Monday, September 19, 2005

Blue Devils

blue devils satire by George Cruickshank

G. Cruickshank: The Blue Devils, 1835.

George Cruickshank was a humorist of the school of Hogarth and considered by some to be the best England has produced. He began as a painter of theatre backdrops, moved onto political caricatures and finally found his niche in the 1820s as a book illustrator. Perhaps his most famous work accompanied some editions of Charles Dickens novels.

This illustration appears as part of the small The Language of the Age : Depictions of Medicine in Graphic Satire exhibition at Countway/Harvard Medical School.

Update June 2008: The Countway exhibition site appears to be totally gone now and only the text survives at the Wayback Machine. That's a shame. I had stupidly hotlinked the image but managed to find an alternative copy which I've uploaded.

Update Two: Upon enquiry, I was advised that the library website has been updated and the exhibition site: 'The Language of the Age: Depictions of Medicine in Graphic Satire' is still available!


Anonymous said...

I love Cruikshank's & Gillray's cartoons. Appaerntly, the 'blue devils' were later abbreviated to 'the blues'.

peacay said...

I wondered about that and you made me look.

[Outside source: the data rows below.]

(* ===== verification/LauncherFacts.v ===== *)
(** * The launcher returns, and says why

    The loops of the launcher end on any machine whose clock obeys [OsLaws];
    an accepted connection, an exit and a deadline are told apart; the tail
    of the daemon's error output is exactly its last 64 KiB. *)

From S2P Require Import Prelude Pom Effective Profile Source Xml Settings Config Loader LoaderFacts Launcher.

Module LauncherFacts.
Import Launcher.

(** ** The tail *)

(** The last [m] items of a list. *)
Definition last_n {A} (m : nat) (l : list A) : list A := drop (length l - m) l.

Lemma last_n_app {A} m (l k : list A) : last_n m (last_n m l ++ k) = last_n m (l ++ k).
Proof.
  unfold last_n. rewrite !length_app, length_drop. destruct (decide (length l <= m)) as [H|H].
  { replace (length l - m) with 0 by lia. by rewrite Nat.sub_0_r, drop_0. }
  rewrite !drop_app, !drop_drop, !length_drop. f_equal; f_equal; lia.
Qed.

(** The tail of the daemon's error output is the last 64 KiB of everything
    that it wrote, however it was cut into chunks. *)
Theorem stderr_tail_exact chunks :
  stderr_tail chunks = last_n STDERR_TAIL_CAP_BYTES (List.concat chunks) /\
  length (stderr_tail chunks) = length (List.concat chunks) `min` STDERR_TAIL_CAP_BYTES.
Proof.
  assert (E : stderr_tail chunks = last_n STDERR_TAIL_CAP_BYTES (List.concat chunks)).
  { unfold stderr_tail. set (m := STDERR_TAIL_CAP_BYTES).
    enough (forall buf, foldl append_chunk (last_n m buf) chunks = last_n m (buf ++ List.concat chunks)) as H by apply (H []).
    induction chunks as [|c chunks IH]; intros buf; cbn [foldl List.concat]; [by rewrite app_nil_r |].
    rewrite app_assoc, <- IH. f_equal. apply last_n_app. }
  split; [done |]. rewrite E. unfold last_n. rewrite length_drop. lia.
Qed.

(** ** The loops *)

Section Loops.
Context {W : Type} {OS : Os W} {OL : OsLaws W}.

Lemma connect_loop_total fuel p deadline : forall w,
  (deadline - now w <= 25 * (Z.of_nat fuel - 1))%Z -> (0 < fuel)%nat ->
  exists b w', connect_loop fuel p deadline w = Some (b, w').
Proof.
  induction fuel as [|fuel IH]; intros w Hd Hf; [lia |]. cbn [connect_loop].
  destruct (connect p w) as [[e|] w1] eqn:E; [| by eexists _, _].
  destruct (io_kind e); try by eexists _, _.
  destruct (Z.leb_spec deadline (now w1)) as [|Hlt]; [by eexists _, _ |].
  pose proof (connect_later p w) as H1. rewrite E in H1. cbn in H1.
  pose proof (sleep_lasts 25 w1 ltac:(lia)). apply IH; lia.
Qed.

(** What a connection attempt found: [true] is the state right after an
    accepted connection. *)
Definition accepted (p : path) (w' : W) : Prop := exists w0, connect p w0 = (None, w').

Lemma connect_loop_spec fuel p deadline : forall w b w',
  connect_loop fuel p deadline w = Some (b, w') ->
  (now w <= now w')%Z /\ (b = true -> accepted p w').
Proof.
  induction fuel as [|fuel IH]; intros w b w' H; cbn in H; [done |].
  pose proof (connect_later p w) as H1.
  destruct (connect p w) as [[e|] w1] eqn:E; cbn in H1; [| injection H as <- <-; split; [lia | by exists w]].
  destruct (io_kind e); try (injection H as <- <-; done).
  destruct (deadline <=? now w1)%Z; [by injection H as <- <- |].
  pose proof (sleep_lasts 25 w1 ltac:(lia)). apply IH in H as [Hn Ha]. split; [lia | done].
Qed.

Lemma socket_is_live_total p timeout w : (0 <= timeout)%Z -> exists b w', socket_is_live p timeout w = Some (b, w').
Proof.
  intros Ht. unfold socket_is_live. destruct (exists_at p w); [| by eexists _, _]. cbn.
  apply connect_loop_total; unfold connect_fuel; [| lia].
  pose proof (Z.div_mod timeout 25 ltac:(lia)). pose proof (Z.mod_pos_bound timeout 25 ltac:(lia)).
  pose proof (Z.div_pos timeout 25 ltac:(lia) ltac:(lia)). lia.
Qed.

Lemma socket_is_live_spec p timeout w b w' :
  socket_is_live p timeout w = Some (b, w') -> (now w <= now w')%Z /\ (b = true -> accepted p w').
Proof.
  unfold socket_is_live. destruct (exists_at p w); cbn; [apply connect_loop_spec |]. by intros [= <- <-].
Qed.

Lemma ready_loop_total fuel p timeout deadline pid : forall w,
  (deadline - now w <= 50 * (Z.of_nat fuel - 1))%Z -> (0 < fuel)%nat ->
  exists r w', ready_loop fuel p timeout deadline pid w = Some (r, w').
Proof.
  induction fuel as [|fuel IH]; intros w Hd Hf; [lia |]. cbn [ready_loop].
  destruct (socket_is_live_total p 100 w ltac:(lia)) as (b & w1 & E). rewrite E.
  destruct (socket_is_live_spec _ _ _ _ _ E) as [H1 _]. destruct b; [by eexists _, _ |].
  assert (K : exists r w', (if (deadline <=? now w1)%Z
      then Some (Err (SpawnTimeout p timeout (stderr_tail (stderr_chunks pid w1))), w1)
      else ready_loop fuel p timeout deadline pid (sleep 50 w1)) = Some (r, w')).
  { destruct (Z.leb_spec deadline (now w1)) as [|Hlt]; [by eexists _, _ |].
    pose proof (sleep_lasts 50 w1 ltac:(lia)). apply IH; lia. }
  destruct (try_wait pid w1) as [[status|]|e]; [by eexists _, _ | done | done].
Qed.

(** Why a wait for the daemon ends. *)
Definition ready_reason (p : path) (timeout start : Z) (pid : Z) (r : result LauncherError unit) (w' : W) : Prop :=
  match r with
  | Ok _ => accepted p w'
  | Err (CrashedAtStartup q status tail) =>
      q = p /\ exists w1, try_wait pid w1 = Ok (Some status) /\ w' = sleep 50 w1 /\ tail = stderr_tail (stderr_chunks pid w')
  | Err (SpawnTimeout q t tail) =>
      q = p /\ t = timeout /\ (start + timeout <= now w')%Z /\ (forall status, try_wait pid w' <> Ok (Some status)) /\
      tail = stderr_tail (stderr_chunks pid w')
  | Err _ => False
  end.

Lemma ready_loop_reason fuel p timeout start pid : forall w r w',
  ready_loop fuel p timeout (start + timeout) pid w = Some (r, w') -> ready_reason p timeout start pid r w'.
Proof.
  induction fuel as [|fuel IH]; intros w r w' H; cbn in H; [done |].
  destruct (socket_is_live p 100 w) as [[b w1]|] eqn:E; [| done].
  destruct (socket_is_live_spec _ _ _ _ _ E) as [_ H1].
  destruct b; [injection H as <- <-; by apply H1 |].
  destruct (try_wait pid w1) as [[status|]|e] eqn:Ew.
  - injection H as <- <-. split; [done |]. by exists w1.
  - destruct (Z.leb_spec (start + timeout) (now w1)); [| by eapply IH].
    injection H as <- <-. cbn. rewrite Ew. by split_and!.
  - destruct (Z.leb_spec (start + timeout) (now w1)); [| by eapply IH].
    injection H as <- <-. cbn. rewrite Ew. by split_and!.
Qed.

Lemma wait_total p timeout pid w : (0 <= timeout)%Z -> exists r w', wait_for_ready p timeout pid w = Some (r, w').
Proof.
  intros Ht. apply ready_loop_total; unfold ready_fuel; [| lia].
  pose proof (Z.div_mod timeout 50 ltac:(lia)). pose proof (Z.mod_pos_bound timeout 50 ltac:(lia)).
  pose proof (Z.div_pos timeout 50 ltac:(lia) ltac:(lia)). lia.
Qed.

(** The wait for a new daemon ends, whatever the daemon and the system do,
    and its result is the truth: ready only right after the daemon accepted a
    connection; crashed only when the process had exited, with the last of
    its error output; and a timeout only at or after the deadline, of a
    process that the last look did not find exited. *)
Theorem wait_for_ready_exact p timeout pid w :
  (0 <= timeout)%Z ->
  exists r w', wait_for_ready p timeout pid w = Some (r, w') /\ ready_reason p timeout (now w) pid r w'.
Proof.
  intros Ht. destruct (wait_total p timeout pid w Ht) as (r & w' & E).
  exists r, w'. split; [done |]. by eapply ready_loop_reason.
Qed.

(** ** Discovery *)

(** A computation that returns. *)
Definition returns {A} (m : M W A) : Prop := forall w, exists r w', m w = Some (r, w').

Lemma returns_bind {A B} (m : M W A) (k : A -> M W B) : returns m -> (forall a, returns (k a)) -> returns (m ≫= k).
Proof.
  intros Hm Hk w. destruct (Hm w) as ([a|e] & w' & E); unfold mbind, M_bind; rewrite E; [apply Hk | by eexists _, _].
Qed.

Lemma returns_io p f : returns (io (W := W) p f).
Proof. intros w. unfold io. destruct (f w) as [[e|] w']; by eexists _, _. Qed.

Lemma returns_ret {A} (a : A) : returns (mret a : M W A).
Proof. intros w. by eexists _, _. Qed.

Lemma returns_asks {A} (f : W -> A) : returns (asks f).
Proof. intros w. by eexists _, _. Qed.

Lemma returns_effect f : returns (effect (W := W) f).
Proof. intros w. by eexists _, _. Qed.

Lemma returns_spawn plan entry : returns (spawn_daemon plan entry).
Proof. intros w. unfold spawn_daemon. case_match; [| by eexists _, _]. case_match; case_match; by eexists _, _. Qed.

Lemma returns_live p timeout : (0 <= timeout)%Z -> returns (socket_live p timeout).
Proof. intros Ht w. unfold socket_live. destruct (socket_is_live_total p timeout w Ht) as (b & w' & ->). by eexists _, _. Qed.

Lemma returns_ensure dir : returns (ensure_socket_dir dir).
Proof.
  apply returns_bind; [apply returns_asks |]. intros []; [apply returns_ret |].
  repeat (apply returns_bind; [apply returns_io | intros _]). apply returns_io.
Qed.

Lemma returns_mvn dir goals : returns (mvn_run (W := W) dir goals).
Proof. intros w. unfold mvn_run. case_match. case_match; [case_match |]; by eexists _, _. Qed.

#[local] Hint Resolve returns_bind returns_io returns_ret returns_asks returns_effect returns_spawn
  returns_live returns_ensure returns_mvn : returns.

Lemma returns_build dir : returns (build_classpath_from_dev_dir dir).
Proof.
  unfold build_classpath_from_dev_dir. apply returns_bind; [auto with returns |]. intros cached.
  apply returns_bind.
  { destruct cached; [auto with returns |]. apply returns_bind; [apply returns_mvn |]. intros out.
    apply returns_bind; auto with returns. }
  intros resolved. apply returns_bind; [auto with returns |]. intros has_tests.
  apply returns_bind; [auto with returns |]. intros compiled.
  apply returns_bind; [| auto with returns]. destruct compiled; [auto with returns |].
  apply returns_bind; [apply returns_mvn | auto with returns].
Qed.

Lemma returns_entry cwd : returns (discover_jvm_entry (W := W) cwd).
Proof.
  unfold discover_jvm_entry. apply returns_bind; [auto with returns |]. intros [p|]; [auto with returns |].
  destruct (var_os _); [auto with returns |].
  intros w. unfold mbind, M_bind, asks, need. cbn.
  assert (exists d, barback_home cwd w = Some d) as [d ->].
  { unfold barback_home. destruct (var_os _); [by eexists |]. unfold find_barback_dev_dir.
    destruct (LoaderFacts.climb_exact (fun d => is_file_at (join (join d "barback") "pom.xml") w) (fun _ => false)
      (S (String.length cwd)) cwd ltac:(lia)) as (r & -> & _). by eexists. }
  cbn. destruct d as [d|].
  - destruct (returns_build d w) as ([cp|e] & w' & ->); by eexists _, _.
  - destruct (bundled_jar w); by eexists _, _.
Qed.

Lemma bind_inv {A B} (m : M W A) (k : A -> M W B) w b w' :
  (m ≫= k) w = Some (Ok b, w') -> exists a w1, m w = Some (Ok a, w1) /\ k a w1 = Some (Ok b, w').
Proof. unfold mbind, M_bind. intros H. destruct (m w) as [[[a|e] w1]|]; try done. by exists a, w1. Qed.

(** C32: Finding or starting a daemon ends, on any machine, when finding its entry
    point does; a handle that it gives names the socket of the plan, and is
    given right after a connection to that socket was accepted.  A child in
    it is the process that this call spawned with the arguments of the
    plan. *)
Theorem discover_or_spawn_exact plan classpath w :
  (0 <= spawn_timeout plan)%Z -> returns classpath ->
  exists r w', discover_or_spawn plan classpath w = Some (r, w') /\
  match r with
  | Ok h => h_socket_path h = socket_path plan /\ accepted (socket_path plan) w' /\
      forall pid, child h = Some pid -> exists java entry envs w1 w2,
        spawn (mkCommand java (daemon_args plan entry) envs) w1 = (Ok pid, w2)
  | Err _ => True
  end.
Proof.
  intros Ht Hc. assert (R : returns (discover_or_spawn plan classpath)).
  { unfold discover_or_spawn. apply returns_bind; [auto with returns |]. intros _.
    apply returns_bind; [apply returns_live; lia |]. intros []; [auto with returns |].
    apply returns_bind; [auto with returns |]. intros _. apply returns_bind; [done |]. intros entry.
    apply returns_bind; [auto with returns |]. intros pid. apply returns_bind; [auto with returns |]. intros _.
    apply returns_bind; [| auto with returns]. intros w0. by apply wait_total. }
  destruct (R w) as (r & w' & E). exists r, w'. split; [done |]. destruct r as [h|]; [| done].
  unfold discover_or_spawn in E. apply bind_inv in E as ([] & w1 & _ & E). apply bind_inv in E as (live & w2 & El & E).
  unfold socket_live in El. destruct (socket_is_live _ _ w1) as [[b wl]|] eqn:Es; [| done]. injection El as <- <-.
  destruct (socket_is_live_spec _ _ _ _ _ Es) as [_ Ha]. destruct b.
  { injection E as <- <-. split_and!; [done | by apply Ha | done]. }
  apply bind_inv in E as ([] & w3 & _ & E). apply bind_inv in E as (entry & w4 & _ & E).
  apply bind_inv in E as (pid & w5 & Esp & E). apply bind_inv in E as ([] & w6 & _ & E).
  apply bind_inv in E as ([] & w7 & Ew & E). injection E as <- <-.
  split_and!; [done | by apply ready_loop_reason in Ew |].
  intros ? [= <-]. unfold spawn_daemon in Esp. destruct (locate_java w4) as [java|]; [| done].
  destruct (spawn _ w4) as [[q|e] w8] eqn:Eq; [| done]. injection Esp as <- <-. by eexists _, _, _, _, _.
Qed.

End Loops.
End LauncherFacts.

Wordorigins has it that...

"The adjective blue has been associated with despondency and sadness since the 16th century. The noun the blues has been with us since 1741. The blues is a shortening of blue devils, demons popularly thought to cause depression and sadness. Blue devils have been around since 1616."

But they don't cite anything.

Etymology has..

"..meaning "depression, low spirits" goes back to 1741, from adj. blue "low-spirited," c.1385."


Anonymous said...

I checked in the SOED, and they say the same thing, that 'the blues' meaning sadness, depression (or, they also say, delirium tremens) is a mid 18thC coinage: but they don't cite anything either, alas; so perhaps it's more supposition than a solid fact, but it's one that I recall coming across in a note about this very image in an edition of Cruickshank's prints…

Unknown said...

awwww. the link doesn't work anymore. :(

peacay said...

Thanks for pointing that out ouch! I've added the Internet Archive dregs of the site and found a replacement picture, but there's not much we can do when they take the sites off line. I'm writing to Harvard to find out if it will return because I couldn't even find the illustration in the Visual Images archive.

Anonymous said...

"Blue Devils"- this is an old name of the delirium tremens.
This is an acute alcoholic psychosis which often happens in chronic alcoholics after prolonged booze.
During this psychosis people have same-type visual hallucinations. They see small "devils", "demons" with green-blue color (wine-bottle glass color).
So, the artist Cruickshank tried to show in the picture this pathologic condition.

Anonymous said...

The "esprits bleus" are spirits of the Tunisian animist ritual of possession Stambali, which comes from the Bori religion of the Haousas (or Hausa) of Sahel.
The blue colour is "tabu" in various african religions.

See "The Ban of the Bori" pages 254-255 (288-289 in pdf document) for some examples.